Collected data

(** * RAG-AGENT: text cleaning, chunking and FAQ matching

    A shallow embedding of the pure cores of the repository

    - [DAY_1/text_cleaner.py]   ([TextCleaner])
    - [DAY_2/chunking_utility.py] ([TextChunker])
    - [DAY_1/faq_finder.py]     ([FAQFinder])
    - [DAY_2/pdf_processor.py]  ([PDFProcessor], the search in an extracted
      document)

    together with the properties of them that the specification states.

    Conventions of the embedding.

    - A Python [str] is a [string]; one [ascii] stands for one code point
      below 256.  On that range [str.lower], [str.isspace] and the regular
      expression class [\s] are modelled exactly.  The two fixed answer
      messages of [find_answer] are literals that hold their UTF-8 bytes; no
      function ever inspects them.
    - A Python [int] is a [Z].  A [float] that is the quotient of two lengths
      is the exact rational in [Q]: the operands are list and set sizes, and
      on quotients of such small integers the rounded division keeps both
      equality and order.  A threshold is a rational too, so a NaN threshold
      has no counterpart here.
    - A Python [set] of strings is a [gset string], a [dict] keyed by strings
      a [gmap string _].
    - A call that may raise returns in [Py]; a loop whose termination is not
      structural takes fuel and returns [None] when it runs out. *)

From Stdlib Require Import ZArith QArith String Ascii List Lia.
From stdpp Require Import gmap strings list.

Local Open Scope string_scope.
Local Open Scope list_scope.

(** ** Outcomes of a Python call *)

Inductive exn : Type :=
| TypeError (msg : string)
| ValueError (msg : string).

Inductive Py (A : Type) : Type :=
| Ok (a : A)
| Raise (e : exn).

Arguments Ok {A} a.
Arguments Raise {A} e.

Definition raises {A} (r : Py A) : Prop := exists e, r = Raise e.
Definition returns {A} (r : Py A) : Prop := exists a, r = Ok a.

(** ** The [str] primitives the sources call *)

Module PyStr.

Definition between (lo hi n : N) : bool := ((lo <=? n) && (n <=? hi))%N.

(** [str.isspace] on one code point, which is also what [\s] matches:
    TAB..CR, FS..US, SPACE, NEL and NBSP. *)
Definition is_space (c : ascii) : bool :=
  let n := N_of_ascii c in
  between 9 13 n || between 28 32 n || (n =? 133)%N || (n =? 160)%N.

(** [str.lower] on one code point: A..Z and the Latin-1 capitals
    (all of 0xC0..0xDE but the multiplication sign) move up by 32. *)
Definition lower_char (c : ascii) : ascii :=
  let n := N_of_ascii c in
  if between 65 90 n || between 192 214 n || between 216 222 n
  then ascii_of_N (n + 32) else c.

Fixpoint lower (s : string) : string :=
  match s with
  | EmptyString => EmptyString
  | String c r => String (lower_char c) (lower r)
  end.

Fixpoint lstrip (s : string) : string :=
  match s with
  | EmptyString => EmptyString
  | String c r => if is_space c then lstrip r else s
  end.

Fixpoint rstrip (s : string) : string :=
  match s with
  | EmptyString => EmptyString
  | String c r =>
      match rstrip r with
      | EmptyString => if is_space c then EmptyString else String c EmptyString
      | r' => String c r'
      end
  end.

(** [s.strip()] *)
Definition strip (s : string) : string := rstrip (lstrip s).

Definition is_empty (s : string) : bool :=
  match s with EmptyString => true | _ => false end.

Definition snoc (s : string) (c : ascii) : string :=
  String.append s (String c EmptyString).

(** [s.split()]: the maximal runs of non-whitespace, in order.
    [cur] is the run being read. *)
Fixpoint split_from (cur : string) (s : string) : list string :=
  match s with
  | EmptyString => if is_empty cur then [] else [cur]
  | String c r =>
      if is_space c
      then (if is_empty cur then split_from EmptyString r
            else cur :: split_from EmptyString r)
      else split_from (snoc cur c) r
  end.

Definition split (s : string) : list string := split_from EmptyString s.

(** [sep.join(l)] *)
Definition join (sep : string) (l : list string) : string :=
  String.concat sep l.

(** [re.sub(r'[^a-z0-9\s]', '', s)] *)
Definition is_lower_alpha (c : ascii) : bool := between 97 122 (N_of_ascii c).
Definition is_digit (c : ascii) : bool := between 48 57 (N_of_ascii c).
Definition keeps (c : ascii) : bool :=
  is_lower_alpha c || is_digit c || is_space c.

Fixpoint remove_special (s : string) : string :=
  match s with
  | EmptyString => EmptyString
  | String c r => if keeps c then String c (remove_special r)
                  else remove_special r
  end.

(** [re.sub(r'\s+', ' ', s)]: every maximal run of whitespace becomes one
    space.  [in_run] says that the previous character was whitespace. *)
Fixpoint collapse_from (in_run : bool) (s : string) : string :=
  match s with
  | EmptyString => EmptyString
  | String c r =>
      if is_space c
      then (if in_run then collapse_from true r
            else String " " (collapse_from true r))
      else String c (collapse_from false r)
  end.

Assignment ▸ From the records above, return each line that has the string "Fixpoint".

Output below ▸
Fixpoint lower (s : string) : string :=
Fixpoint lstrip (s : string) : string :=
Fixpoint rstrip (s : string) : string :=
Fixpoint split_from (cur : string) (s : string) : list string :=
Fixpoint remove_special (s : string) : string :=
Fixpoint collapse_from (in_run : bool) (s : string) : string :=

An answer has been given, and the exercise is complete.